Common garden birds photographed in suburban Darwin including doves, finches, fig birds, honey eaters and lorrikeets.
With plenty of water available to keep tropical gardens green, birds of all sorts are attracted to the housing areas as well as the public gardens and parks.
Darwin is a "must do" for birdwatchers with plenty to see in the suburbs and unique environments close by in Fogg Dam, Kakadu and the Mary and Adelaide river systems.
Black cockatoo's are frequent visitors, flashing their brilliant yellow tails in flight.
I think this is actually a Red-Tailed Cockatoo as the Yellow-Tailed variety only extends as far north as mid QLD.
Sulphur-Crested cockatoos visit from time to time, feeding on seeds, berries, nuts and roots.
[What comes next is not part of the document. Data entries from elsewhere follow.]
Lemma step1_vec (hh hg : V) (ht d t1 t2 tau1 tau2 x : F) : ht = d + x * t1 + x * x * t2 ->
  ht *: hh + 0 + ((tau1 * x + tau2 * x * x) *: hg + 0) ==
  d *: hh + 0 + x *: (t1 *: hh + (tau1 *: hg + 0)) + (x * x) *: (t2 *: hh + (tau2 *: hg + 0)).
Proof.
move=> ->; apply/eqP; rewrite !addr0 !scalerDl !scalerDr !scalerA.
have -> : tau2 * x * x = x * x * tau2 by rewrite -mulrA mulrC.
rewrite [tau1 * x]mulrC.
exact: perm_step1.
Qed.

Lemma step2_vec (hg hh : V) (gG gH : seq V) (N : nat) (bf : nat -> F)
  (alpha beta x z s0 s1 y : F) : y != 0 ->
  (alpha + beta * x) *: hg
  + \sum_(i < N) ((bf i + (z + s0 * x)) * y ^+ i.+1 * y^-1 ^+ i.+1) *: gG`_i
  + (0 *: hh + \sum_(i < N) (1 - bf i + (z + s1 * x)) *: gH`_i) ==
  alpha *: hg + \sum_(i < N) bf i *: gG`_i + (0 *: hh + \sum_(i < N) (1 - bf i) *: gH`_i)
  + x *: (beta *: hg + \sum_(i < N) s0 *: gG`_i + (0 *: hh + \sum_(i < N) s1 *: gH`_i))
  + (0 *: hg + \sum_(i < N) z *: gG`_i) + (0 *: hh + \sum_(i < N) z *: gH`_i).
Proof.
move=> Hy; apply/eqP.
have Ey : forall i, y ^+ i * y^-1 ^+ i = 1 by move=> i; rewrite -exprMn mulfV // expr1n.
have -> : \sum_(i < N) ((bf i + (z + s0 * x)) * y ^+ i.+1 * y^-1 ^+ i.+1) *: gG`_i =
  \sum_(i < N) bf i *: gG`_i + \sum_(i < N) z *: gG`_i + x *: \sum_(i < N) s0 *: gG`_i.
  rewrite scaler_sumr -!big_split /=; apply: eq_bigr => i _.
  by rewrite -mulrA Ey mulr1 scalerA [x * s0]mulrC !scalerDl addrA.
have -> : \sum_(i < N) (1 - bf i + (z + s1 * x)) *: gH`_i =
  \sum_(i < N) (1 - bf i) *: gH`_i + \sum_(i < N) z *: gH`_i + x *: \sum_(i < N) s1 *: gH`_i.
  rewrite scaler_sumr -!big_split /=; apply: eq_bigr => i _.
  by rewrite scalerA [x * s1]mulrC !scalerDl addrA.
rewrite !scale0r !add0r !scalerDr scalerDl scalerA [x * beta]mulrC.
exact: perm_step2.
Qed.

Lemma step3_vec (pk : seq V) (N i0 : nat) (bf : nat -> F) (hk gk : V) (y z x s0 sk rs : F) :
  (i0 < N)%N -> (forall i, (i < N)%N -> bf i = (i == i0)%:R) -> pk`_i0 = sk *: gk ->
  \sum_(i < N) ((bf i + (z + s0 * x)) * y ^+ i.+1) *: pk`_i ==
  0 *: hk + ((0 + y ^+ i0.+1 * bf i0 * sk + rs * x) *: gk + 0) +
  x *: (\sum_(i < N) (s0 * y ^+ i.+1) *: pk`_i + (0 *: hk + (- rs *: gk + 0))) +
  \sum_(i < N) (y ^+ i.+1 * z) *: pk`_i.
Proof.
move=> Hi0 Hbf Hpk0; apply/eqP.
have Ebi : bf i0 = 1 by rewrite Hbf // eqxx.
have -> : \sum_(i < N) ((bf i + (z + s0 * x)) * y ^+ i.+1) *: pk`_i =
  y ^+ i0.+1 *: pk`_i0 + x *: \sum_(i < N) (s0 * y ^+ i.+1) *: pk`_i
  + \sum_(i < N) (y ^+ i.+1 * z) *: pk`_i.
  have -> : y ^+ i0.+1 *: pk`_i0 = \sum_(i < N) (bf i * y ^+ i.+1) *: pk`_i.
    rewrite (bigD1 (Ordinal Hi0)) //= Ebi mul1r big1 ?addr0 // => i Hne.
    have Hne' : (nat_of_ord i == i0) = false.
      by apply/negbTE; apply: contra Hne => /eqP Hi; apply/eqP; apply: val_inj.
    by rewrite Hbf // Hne' mul0r scale0r.
  rewrite scaler_sumr -!big_split /=; apply: eq_bigr => i _.
  rewrite scalerA !mulrDl !scalerDl [z * _]mulrC -mulrA [x * (s0 * _)]mulrCA addrA.
  by rewrite addrAC.
rewrite Hpk0 scalerA !scale0r !add0r !addr0 Ebi mulr1 scalerDl scalerDr scaleNr scalerN scalerA [rs * x]mulrC.
exact: perm_step3.
Qed.

Lemma count1_nth (T : eqType) (x0 x : T) (s : seq T) (i : nat) :
  count_mem x s = 1%N -> (i < size s)%N -> (nth x0 s i == x) = (i == seq.index x s).
Proof.
elim: s i => [//|y s IH] [|i] /=; first by case: (y == x).
case: (eqVneq y x) => [_|Hne] /=.
  rewrite add1n => -[] /count_memPn Hx Hi.
  by apply/negbTE; apply: contra Hx => /eqP <-; apply: mem_nth.
by rewrite add0n => Hc Hi; rewrite IH.
Qed.

Lemma assert_true {E : Type} (b : bool) (msg : string) : b -> (assert b msg : result unit E) = Ok tt.
Proof. by move=> ->. Qed.

Lemma constraints_bits (b : seq F) :
  all (fun p : F * F => p.1 + p.2 == 1) (zip b [seq 1 - x | x <- b]) &&
  all (fun p : F * F => p.1 * p.2 == 0) (zip b [seq 1 - x | x <- b])
  = all (fun x => (x == 0) || (x == 1)) b.
Proof.
elim: b => [//|x b IH] /=.
rewrite addrC subrK eqxx /= mulf_eq0 subr_eq0 [1 == x]eq_sym -IH.
by case: (all _ (zip b _)); case: (all _ (zip b _)); rewrite ?andbT ?andbF.
Qed.

Lemma fs_loop_single (pw bv vsk : seq F) (i0 i fuel j : nat) (sum : F) :
  (i + fuel <= size pw)%N -> (i + fuel <= size bv)%N ->
  (forall k, (i <= k < i + fuel)%N -> (pw`_k * bv`_k != 0) = (k == i0)) ->
  fs_loop pw bv vsk i fuel j sum =
  if (i <= i0 < i + fuel)%N then
    (if (j < size vsk)%N then Ok (j.+1, sum + pw`_i0 * bv`_i0 * vsk`_j)
     else Panic "index out of bounds"%string)
  else Ok (j, sum).
Proof.
elim: fuel i j sum => [|fuel IH] i j sum Hp Hb Ht /=.
  by rewrite addn0 ltnNge; case: (i <= i0)%N.
have Hi : (i < i + fuel.+1)%N by rewrite addnS ltnS leq_addr.
rewrite /index (leq_trans Hi Hp) (leq_trans Hi Hb) /= Ht ?leqnn //.
have Hp' : (i.+1 + fuel <= size pw)%N by rewrite addSnnS.
have Hb' : (i.+1 + fuel <= size bv)%N by rewrite addSnnS.
have Ht' : forall k, (i.+1 <= k < i.+1 + fuel)%N -> (pw`_k * bv`_k != 0) = (k == i0).
  move=> k /andP[H1 H2]; apply: Ht; rewrite -addSnnS H2 andbT.
  exact: ltnW.
case: (eqVneq i i0) => [Ei|Hne] /=.
  subst i0; rewrite leqnn Hi /=; case: (j < size vsk)%N => //=.
  by rewrite IH // ltnn.
rewrite IH // -addSnnS.
by have -> : (i <= i0)%N = (i.+1 <= i0)%N by rewrite ltn_neqAle Hne.
Qed.

Lemma prove_verify_honest (rng : Rng) (params : RingSignatureParams) (sk : F) (i0 : nat)
  (hg hh hk gk : V) (gG gH : seq V) (b : seq F) :
  let N := num_pub_inputs params in
  com_parameters params = [:: {| Pedersen.h := hg; Pedersen.vec_g := gG |};
                              {| Pedersen.h := hh; Pedersen.vec_g := gH |};
                              {| Pedersen.h := hk; Pedersen.vec_g := [:: gk] |}] ->
  size gG = N -> size gH = N -> size (vec_pk params) = N -> size b = N -> (i0 < N)%N ->
  (forall i, (i < N)%N -> b`_i = (i == i0)%:R) -> (vec_pk params)`_i0 = sk *: gk ->
  exists proof, prove rand_scalar challenge_hash sha256_digest rng params (sk :: b) = Ok proof
    /\ verify challenge_hash sha256_digest params proof = Ok true.
Proof.
move=> N Hcp HgG HgH Hpk Hb Hi0 Hbi Hsk.
have Hb01 : all (fun x => (x == 0) || (x == 1)) b.
  apply/(all_nthP 0) => i; rewrite Hb => Hi; rewrite Hbi //.
  by case: (i == i0); rewrite ?eqxx ?orbT.
rewrite /prove /prove_round1 /prove_round3 /prove_round4
  /append_serializable_element /append_message /new /get_and_append_challenge Hcp /= -/N Hb.
have -> : (N.+1 < N)%N = false by rewrite ltnNge leqnSn.
rewrite subSnn /= drop0 constraints_bits Hb01 /=.
case: (rand_scalar rng) => alpha rng1 /=.
case: (rand_scalar rng1) => beta rng2 /=.
case: (rand_scalar rng2) => s0 rng3 /=.
case: (rand_scalar rng3) => s1 rng4 /=.
rewrite com_commit ?HgG //=.
rewrite com_commit ?size_map ?HgH //=.
rewrite com_commit ?size_nseq ?HgG //=.
rewrite com_commit ?size_nseq ?size_map ?HgH //=.
rewrite Hb.
set cA := alpha *: hg + _ + _.
set cB := beta *: hg + _ + _.
set y := challenge_hash _ "challenge y".
set z := challenge_hash _ "challenge z".
set pw := generate_powers y N.
rewrite hadamard_ok; try by rewrite ?(size_map, size_zip, size_nseq, size_generate_powers, Hb, minnn).
rewrite /=.
rewrite vec_add_ok; try by rewrite ?(size_map, size_zip, size_nseq, size_generate_powers, Hb, minnn).
rewrite /=.
rewrite vec_add_ok; try by rewrite ?(size_map, size_zip, size_nseq, size_generate_powers, Hb, minnn).
rewrite /=.
rewrite hadamard_ok; try by rewrite ?(size_map, size_zip, size_nseq, size_generate_powers, Hb, minnn).
rewrite /=.
rewrite inner_product_ok; try by rewrite ?(size_map, size_zip, size_nseq, size_generate_powers, Hb, minnn).
rewrite /=.
rewrite inner_product_ok; try by rewrite ?(size_map, size_zip, size_nseq, size_generate_powers, Hb, minnn).
rewrite inner_product_ok; try by rewrite ?(size_map, size_zip, size_nseq, size_generate_powers, Hb, minnn).
rewrite /=.
case: (rand_scalar rng4) => rs rng5 /=.
case: (rand_scalar rng5) => tau1 rng6 /=.
case: (rand_scalar rng6) => tau2 rng7 /=.
rewrite msm_some; try by rewrite ?(size_map, size_zip, size_nseq, size_generate_powers, Hb, Hpk, minnn).
rewrite /=.
set x := challenge_hash _ "challenge x".
rewrite vec_add_ok; try by rewrite ?(size_map, size_zip, size_nseq, size_generate_powers, Hb, Hpk, minnn).
rewrite /=.
rewrite vec_add_ok; try by rewrite ?(size_map, size_zip, size_nseq, size_generate_powers, Hb, Hpk, minnn).
rewrite /=.
rewrite hadamard_ok; try by rewrite ?(size_map, size_zip, size_nseq, size_generate_powers, Hb, Hpk, minnn).
rewrite /=.
rewrite vec_add_ok; try by rewrite ?(size_map, size_zip, size_nseq, size_generate_powers, Hb, Hpk, minnn).
rewrite /=.
rewrite vec_add_ok; try by rewrite ?(size_map, size_zip, size_nseq, size_generate_powers, Hb, Hpk, minnn).
rewrite /=.
rewrite inner_product_ok; try by rewrite ?(size_map, size_zip, size_nseq, size_generate_powers, Hb, Hpk, minnn).
rewrite /=.
have Hy : y != 0 by apply: Hnz.
rewrite (@fs_loop_single _ _ _ i0); [by rewrite /pw size_generate_powers add0n|by rewrite Hb add0n| |].
  move=> k /andP[_ Hk]; rewrite add0n in Hk.
  rewrite /pw nth_generate_powers // Hbi // mulf_eq0 negb_or expf_eq0 (negbTE Hy) andbF /=.
  by case: (k == i0); rewrite ?oner_eq0 ?eqxx.
rewrite Hi0 /= take0 /=.
eexists; split; first reflexivity.
rewrite /verify /append_serializable_element /append_message /new /get_and_append_challenge Hcp /=.
rewrite -/y -/z -/x -/N String.eqb_refl /= !eqxx /=.
rewrite inner_product_ok; try by rewrite ?(size_map, size_zip, size_nseq, size_generate_powers, Hb, Hpk, minnn).
rewrite /=.
do 3 rewrite com_commit ?size_nseq ?HgG ?HgH //=.
set bf := nth 0 b.
have Eb : b = mkseq bf N by rewrite /bf -Hb mkseq_nth.
rewrite assert_true.
  rewrite !msum_nseq0 /pw powers_mkseq Eb /scalar_product ?nseq_mkseq.
  rewrite ?(map_mkseq', zipmap_mkseq) ?ip_mkseq /=.
  apply: step1_vec.
  rewrite [_ * (z + z * z)]mulr_suml [x * (_ + _)]mulrDr !mulr_sumr -!big_split /=; apply: eq_bigr => i _.
  apply: step1_idx.
  rewrite /bf Hbi //; case: (nat_of_ord i == i0); [right|left]; done.
rewrite /= /inverse_unwrap (negbTE Hy) /=.
rewrite hadamard_ok; try by rewrite ?(size_map, size_zip, size_nseq, size_generate_powers, Hb, Hpk, minnn).
rewrite /=.
do 4 (rewrite com_commit; try by rewrite ?(size_map, size_zip, size_nseq, size_generate_powers, Hb, minnn, HgG, HgH)); rewrite /=.
rewrite assert_true.
  rewrite /cA /cB /pw !powers_mkseq Eb /scalar_product ?nseq_mkseq.
  rewrite ?(map_mkseq', zipmap_mkseq) /=.
  rewrite !msum_mkseq //.
  exact: step2_vec.
rewrite /=.
do 2 (rewrite msm_some; try by rewrite ?(size_map, size_zip, size_nseq, size_generate_powers, Hb, minnn, Hpk)); rewrite /=.
rewrite assert_true.
  rewrite /pw !powers_mkseq Eb /scalar_product ?nseq_mkseq.
  rewrite ?(map_mkseq', zipmap_mkseq) /= nth_mkseq //.
  rewrite !msum_mkseq //.
  exact: (step3_vec _ _ _ _ _ _ Hi0 Hbi Hsk).
rewrite /= inner_product_ok; try by rewrite ?(size_map, size_zip, size_nseq, size_generate_powers, Hb, minnn).
by rewrite /= eqxx.
Qed.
A cockatiel looks out on a brilliant green visitor attracted by a free lunch. Thanks to Claire for identifying this as an Indian Ringneck, a popular cage bird introduced into Australia. Maybe this one escaped?
This pair of Red-winged Parrots was photographed just behind the University.
Masked Lapwing Plovers are part of the scenery all year round, nesting in the buildup season around October-November.
They become quite aggressive when they have eggs or chicks to protect. The nests are a simple depression in the ground and easy to walk past without noticing.
As you approach the nesting bird will make quite a display of being hurt and lead you way from the nest. If you get too close they will make swooping attacks to discourage you further.
Two birds I can't really identify. maybe warbler taking a shower, and another small finch in the bushes at Rapid Creek.
The Slater Field Guide lists 53 different Honeyeaters and many look quite similar just from the illustrations.
Another honeyeater which is a common garden bird, I thought a Brown Honeyeater, or as suggested, a Dusky Honeyeater (thanks Keith).
The Northern territory Field Guide is a free app that can help you identify over 600 species of.. "everything from colourful birds, iconic fish and mammals, dangerous snakes and crocs, through to butterflies, tiny termites and wasps."